__TASK__
Pull every "sealed" line out of the data below.

__Records from a data source__
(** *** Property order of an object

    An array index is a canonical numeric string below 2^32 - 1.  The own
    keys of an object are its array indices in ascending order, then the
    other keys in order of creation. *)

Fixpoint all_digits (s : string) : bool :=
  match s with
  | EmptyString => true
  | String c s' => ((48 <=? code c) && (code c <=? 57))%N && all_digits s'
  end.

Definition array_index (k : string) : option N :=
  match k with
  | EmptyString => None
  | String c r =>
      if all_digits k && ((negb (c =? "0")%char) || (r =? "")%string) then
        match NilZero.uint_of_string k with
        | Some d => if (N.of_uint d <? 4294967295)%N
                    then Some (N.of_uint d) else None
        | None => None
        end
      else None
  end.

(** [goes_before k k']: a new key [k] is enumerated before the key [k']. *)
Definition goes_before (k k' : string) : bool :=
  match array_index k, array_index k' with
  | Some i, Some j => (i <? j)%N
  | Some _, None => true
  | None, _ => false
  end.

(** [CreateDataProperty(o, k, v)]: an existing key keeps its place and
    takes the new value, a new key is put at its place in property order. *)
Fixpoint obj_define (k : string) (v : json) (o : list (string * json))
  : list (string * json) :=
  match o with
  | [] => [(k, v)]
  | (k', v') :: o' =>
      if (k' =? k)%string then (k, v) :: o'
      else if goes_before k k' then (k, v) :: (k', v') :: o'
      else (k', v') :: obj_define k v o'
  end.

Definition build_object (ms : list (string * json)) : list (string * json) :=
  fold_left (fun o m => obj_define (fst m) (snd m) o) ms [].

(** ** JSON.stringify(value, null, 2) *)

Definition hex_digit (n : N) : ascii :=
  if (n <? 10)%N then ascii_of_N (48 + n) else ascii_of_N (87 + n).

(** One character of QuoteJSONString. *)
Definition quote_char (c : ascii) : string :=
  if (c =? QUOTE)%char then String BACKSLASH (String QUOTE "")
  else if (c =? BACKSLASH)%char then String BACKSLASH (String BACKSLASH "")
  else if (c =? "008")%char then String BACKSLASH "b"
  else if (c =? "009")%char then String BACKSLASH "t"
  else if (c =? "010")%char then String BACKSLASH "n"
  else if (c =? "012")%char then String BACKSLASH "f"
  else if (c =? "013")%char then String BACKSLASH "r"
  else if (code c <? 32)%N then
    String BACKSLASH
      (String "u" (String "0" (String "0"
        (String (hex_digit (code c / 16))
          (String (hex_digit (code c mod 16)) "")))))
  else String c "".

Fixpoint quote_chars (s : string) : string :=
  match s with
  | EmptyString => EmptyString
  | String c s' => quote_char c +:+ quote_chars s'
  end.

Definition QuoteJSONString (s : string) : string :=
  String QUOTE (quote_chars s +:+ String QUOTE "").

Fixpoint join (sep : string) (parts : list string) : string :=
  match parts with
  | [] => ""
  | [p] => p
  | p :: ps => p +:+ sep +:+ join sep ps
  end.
* * *
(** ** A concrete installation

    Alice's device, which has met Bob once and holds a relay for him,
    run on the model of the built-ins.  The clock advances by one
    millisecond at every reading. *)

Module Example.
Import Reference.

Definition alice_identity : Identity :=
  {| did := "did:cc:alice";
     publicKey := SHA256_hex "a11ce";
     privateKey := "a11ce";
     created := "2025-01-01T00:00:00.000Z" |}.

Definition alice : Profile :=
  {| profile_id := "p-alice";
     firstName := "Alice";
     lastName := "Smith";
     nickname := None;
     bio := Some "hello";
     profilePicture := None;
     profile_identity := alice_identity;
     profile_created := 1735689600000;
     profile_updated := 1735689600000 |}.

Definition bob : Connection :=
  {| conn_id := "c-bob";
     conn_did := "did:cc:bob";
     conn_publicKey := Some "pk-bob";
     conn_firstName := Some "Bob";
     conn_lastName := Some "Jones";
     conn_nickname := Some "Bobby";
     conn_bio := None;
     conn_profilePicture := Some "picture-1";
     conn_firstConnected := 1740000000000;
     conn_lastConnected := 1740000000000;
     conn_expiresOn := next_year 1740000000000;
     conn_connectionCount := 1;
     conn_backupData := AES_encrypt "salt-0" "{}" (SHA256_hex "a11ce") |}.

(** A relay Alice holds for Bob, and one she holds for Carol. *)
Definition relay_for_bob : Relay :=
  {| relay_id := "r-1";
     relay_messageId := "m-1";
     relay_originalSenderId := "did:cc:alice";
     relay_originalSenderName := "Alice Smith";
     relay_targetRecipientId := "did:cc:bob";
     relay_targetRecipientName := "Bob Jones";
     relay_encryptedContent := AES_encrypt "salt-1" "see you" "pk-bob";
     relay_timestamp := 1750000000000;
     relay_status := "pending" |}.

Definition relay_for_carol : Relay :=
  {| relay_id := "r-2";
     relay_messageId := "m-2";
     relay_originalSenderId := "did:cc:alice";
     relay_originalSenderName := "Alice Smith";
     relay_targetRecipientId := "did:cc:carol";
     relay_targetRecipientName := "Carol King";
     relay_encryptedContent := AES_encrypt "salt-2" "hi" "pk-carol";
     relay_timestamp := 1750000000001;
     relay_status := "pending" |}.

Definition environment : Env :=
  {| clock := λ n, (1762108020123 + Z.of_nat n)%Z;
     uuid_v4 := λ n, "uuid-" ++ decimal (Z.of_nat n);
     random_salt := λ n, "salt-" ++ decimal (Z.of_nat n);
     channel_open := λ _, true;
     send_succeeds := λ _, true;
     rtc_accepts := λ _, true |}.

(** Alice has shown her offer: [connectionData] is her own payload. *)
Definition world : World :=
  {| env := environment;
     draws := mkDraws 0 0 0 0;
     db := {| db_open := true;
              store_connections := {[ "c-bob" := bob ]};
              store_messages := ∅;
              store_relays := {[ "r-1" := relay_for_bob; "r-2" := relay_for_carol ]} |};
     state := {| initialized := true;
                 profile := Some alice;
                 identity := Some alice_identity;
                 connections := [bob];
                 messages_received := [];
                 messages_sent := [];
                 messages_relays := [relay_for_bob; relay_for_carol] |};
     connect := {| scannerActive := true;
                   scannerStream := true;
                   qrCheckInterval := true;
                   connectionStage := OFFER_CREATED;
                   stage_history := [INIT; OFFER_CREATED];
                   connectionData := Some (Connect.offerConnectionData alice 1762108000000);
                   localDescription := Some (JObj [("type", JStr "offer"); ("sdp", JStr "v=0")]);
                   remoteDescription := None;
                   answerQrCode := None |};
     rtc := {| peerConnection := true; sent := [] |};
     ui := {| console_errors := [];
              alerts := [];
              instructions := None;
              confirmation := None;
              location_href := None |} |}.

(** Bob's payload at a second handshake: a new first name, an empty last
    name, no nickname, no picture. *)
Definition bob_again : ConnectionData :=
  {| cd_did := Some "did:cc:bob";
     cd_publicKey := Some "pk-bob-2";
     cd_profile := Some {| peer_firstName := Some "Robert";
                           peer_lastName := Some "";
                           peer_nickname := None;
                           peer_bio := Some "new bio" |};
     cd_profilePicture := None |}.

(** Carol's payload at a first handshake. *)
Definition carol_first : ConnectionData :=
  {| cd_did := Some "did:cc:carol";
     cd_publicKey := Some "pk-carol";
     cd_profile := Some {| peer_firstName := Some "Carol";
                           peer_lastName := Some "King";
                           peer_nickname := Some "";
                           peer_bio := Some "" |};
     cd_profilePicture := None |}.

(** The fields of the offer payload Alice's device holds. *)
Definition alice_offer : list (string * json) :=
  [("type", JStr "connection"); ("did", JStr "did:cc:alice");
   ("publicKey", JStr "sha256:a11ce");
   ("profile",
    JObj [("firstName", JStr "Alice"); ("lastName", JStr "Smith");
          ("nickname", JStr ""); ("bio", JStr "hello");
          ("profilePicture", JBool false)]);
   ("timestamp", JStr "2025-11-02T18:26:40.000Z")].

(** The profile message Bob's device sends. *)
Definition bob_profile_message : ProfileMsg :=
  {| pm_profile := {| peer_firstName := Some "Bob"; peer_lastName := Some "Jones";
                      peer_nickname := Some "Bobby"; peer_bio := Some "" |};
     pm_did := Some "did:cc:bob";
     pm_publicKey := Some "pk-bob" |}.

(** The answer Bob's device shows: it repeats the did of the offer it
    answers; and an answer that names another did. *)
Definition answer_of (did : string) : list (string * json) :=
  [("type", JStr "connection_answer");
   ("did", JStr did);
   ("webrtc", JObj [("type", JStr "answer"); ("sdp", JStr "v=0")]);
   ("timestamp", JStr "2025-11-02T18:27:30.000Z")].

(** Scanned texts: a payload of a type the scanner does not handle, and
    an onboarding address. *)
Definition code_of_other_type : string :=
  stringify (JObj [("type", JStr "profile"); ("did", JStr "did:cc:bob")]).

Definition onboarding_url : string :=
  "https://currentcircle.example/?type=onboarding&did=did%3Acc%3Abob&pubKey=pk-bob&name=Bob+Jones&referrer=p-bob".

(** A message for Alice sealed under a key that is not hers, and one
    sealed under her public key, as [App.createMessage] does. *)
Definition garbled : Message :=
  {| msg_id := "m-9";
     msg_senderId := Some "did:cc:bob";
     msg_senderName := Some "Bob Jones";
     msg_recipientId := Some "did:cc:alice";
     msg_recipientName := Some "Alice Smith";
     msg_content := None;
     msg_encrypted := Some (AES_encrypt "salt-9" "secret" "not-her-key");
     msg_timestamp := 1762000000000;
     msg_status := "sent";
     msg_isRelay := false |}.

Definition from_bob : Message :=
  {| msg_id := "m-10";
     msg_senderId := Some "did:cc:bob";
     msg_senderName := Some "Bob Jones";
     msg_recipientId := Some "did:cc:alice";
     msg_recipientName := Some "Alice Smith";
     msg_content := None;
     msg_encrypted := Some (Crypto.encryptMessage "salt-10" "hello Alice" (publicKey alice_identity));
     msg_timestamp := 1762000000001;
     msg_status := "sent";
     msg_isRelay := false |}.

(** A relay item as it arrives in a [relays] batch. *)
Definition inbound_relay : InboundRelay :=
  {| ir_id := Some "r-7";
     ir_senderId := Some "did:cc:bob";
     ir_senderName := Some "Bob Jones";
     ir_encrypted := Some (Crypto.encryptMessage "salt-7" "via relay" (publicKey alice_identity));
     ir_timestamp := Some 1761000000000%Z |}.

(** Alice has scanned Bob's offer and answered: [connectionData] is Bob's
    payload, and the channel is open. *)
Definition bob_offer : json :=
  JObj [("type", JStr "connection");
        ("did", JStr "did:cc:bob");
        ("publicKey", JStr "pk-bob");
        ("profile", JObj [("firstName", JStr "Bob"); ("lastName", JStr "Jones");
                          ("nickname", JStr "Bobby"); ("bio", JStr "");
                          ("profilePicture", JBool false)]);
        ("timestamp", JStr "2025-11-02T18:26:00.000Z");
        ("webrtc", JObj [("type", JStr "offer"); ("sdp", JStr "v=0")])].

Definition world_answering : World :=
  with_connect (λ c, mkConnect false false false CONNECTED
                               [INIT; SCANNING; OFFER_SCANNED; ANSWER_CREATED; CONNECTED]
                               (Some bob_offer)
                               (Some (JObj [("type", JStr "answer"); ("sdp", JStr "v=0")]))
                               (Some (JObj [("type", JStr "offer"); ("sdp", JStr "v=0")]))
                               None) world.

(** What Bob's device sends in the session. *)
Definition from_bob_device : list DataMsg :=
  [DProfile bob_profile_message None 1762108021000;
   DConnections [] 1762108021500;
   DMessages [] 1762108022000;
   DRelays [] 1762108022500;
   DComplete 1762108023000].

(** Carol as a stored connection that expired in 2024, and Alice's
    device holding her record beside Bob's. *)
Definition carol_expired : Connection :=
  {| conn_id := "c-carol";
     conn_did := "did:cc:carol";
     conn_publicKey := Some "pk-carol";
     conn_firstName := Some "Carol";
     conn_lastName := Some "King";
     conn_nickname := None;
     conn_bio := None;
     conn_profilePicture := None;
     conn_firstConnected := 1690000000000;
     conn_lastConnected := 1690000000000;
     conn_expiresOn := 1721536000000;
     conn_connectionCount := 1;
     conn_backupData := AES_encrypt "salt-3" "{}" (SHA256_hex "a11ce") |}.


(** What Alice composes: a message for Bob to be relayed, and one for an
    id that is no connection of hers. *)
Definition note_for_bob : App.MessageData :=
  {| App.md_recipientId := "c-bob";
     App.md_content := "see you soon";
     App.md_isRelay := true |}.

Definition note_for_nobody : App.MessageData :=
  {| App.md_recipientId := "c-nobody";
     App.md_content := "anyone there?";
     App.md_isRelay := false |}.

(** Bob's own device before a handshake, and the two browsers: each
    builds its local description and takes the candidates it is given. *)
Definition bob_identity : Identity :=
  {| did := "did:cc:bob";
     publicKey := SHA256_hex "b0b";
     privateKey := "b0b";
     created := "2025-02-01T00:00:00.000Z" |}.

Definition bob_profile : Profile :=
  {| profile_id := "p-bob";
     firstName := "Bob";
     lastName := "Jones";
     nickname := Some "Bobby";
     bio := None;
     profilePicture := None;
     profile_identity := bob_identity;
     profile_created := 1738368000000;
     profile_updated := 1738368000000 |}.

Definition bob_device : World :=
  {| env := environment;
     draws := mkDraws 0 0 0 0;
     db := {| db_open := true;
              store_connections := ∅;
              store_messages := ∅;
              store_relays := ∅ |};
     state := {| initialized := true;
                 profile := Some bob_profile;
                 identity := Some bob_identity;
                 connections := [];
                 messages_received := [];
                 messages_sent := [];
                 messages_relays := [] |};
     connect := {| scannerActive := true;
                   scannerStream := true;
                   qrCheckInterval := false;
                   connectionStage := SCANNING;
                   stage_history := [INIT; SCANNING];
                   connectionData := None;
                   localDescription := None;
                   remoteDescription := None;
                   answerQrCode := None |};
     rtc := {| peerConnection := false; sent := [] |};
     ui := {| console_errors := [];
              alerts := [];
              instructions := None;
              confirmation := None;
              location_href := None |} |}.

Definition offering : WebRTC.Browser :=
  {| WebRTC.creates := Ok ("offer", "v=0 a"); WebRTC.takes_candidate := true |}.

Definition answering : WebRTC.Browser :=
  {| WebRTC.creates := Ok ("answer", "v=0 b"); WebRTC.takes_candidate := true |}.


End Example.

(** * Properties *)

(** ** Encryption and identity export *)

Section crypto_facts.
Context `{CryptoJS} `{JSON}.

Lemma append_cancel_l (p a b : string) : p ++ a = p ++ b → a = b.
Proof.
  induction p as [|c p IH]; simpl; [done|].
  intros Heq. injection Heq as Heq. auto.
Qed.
* * *
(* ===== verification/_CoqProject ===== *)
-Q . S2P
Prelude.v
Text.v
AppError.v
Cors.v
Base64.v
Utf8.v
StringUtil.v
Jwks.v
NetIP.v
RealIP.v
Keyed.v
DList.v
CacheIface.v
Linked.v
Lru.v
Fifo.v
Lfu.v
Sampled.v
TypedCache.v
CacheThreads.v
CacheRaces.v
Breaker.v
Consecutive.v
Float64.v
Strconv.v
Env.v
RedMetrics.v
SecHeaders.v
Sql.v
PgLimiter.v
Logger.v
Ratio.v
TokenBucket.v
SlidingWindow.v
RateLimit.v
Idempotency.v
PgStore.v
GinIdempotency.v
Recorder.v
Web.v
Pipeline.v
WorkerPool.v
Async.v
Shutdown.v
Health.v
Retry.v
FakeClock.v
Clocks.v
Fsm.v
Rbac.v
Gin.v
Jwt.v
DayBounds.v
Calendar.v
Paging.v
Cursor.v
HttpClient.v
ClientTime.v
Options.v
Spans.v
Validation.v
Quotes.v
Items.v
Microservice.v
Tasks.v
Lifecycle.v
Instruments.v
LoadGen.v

__WRITTEN RESPONSE__
(** A message for Alice sealed under a key that is not hers, and one
    sealed under her public key, as [App.createMessage] does. *)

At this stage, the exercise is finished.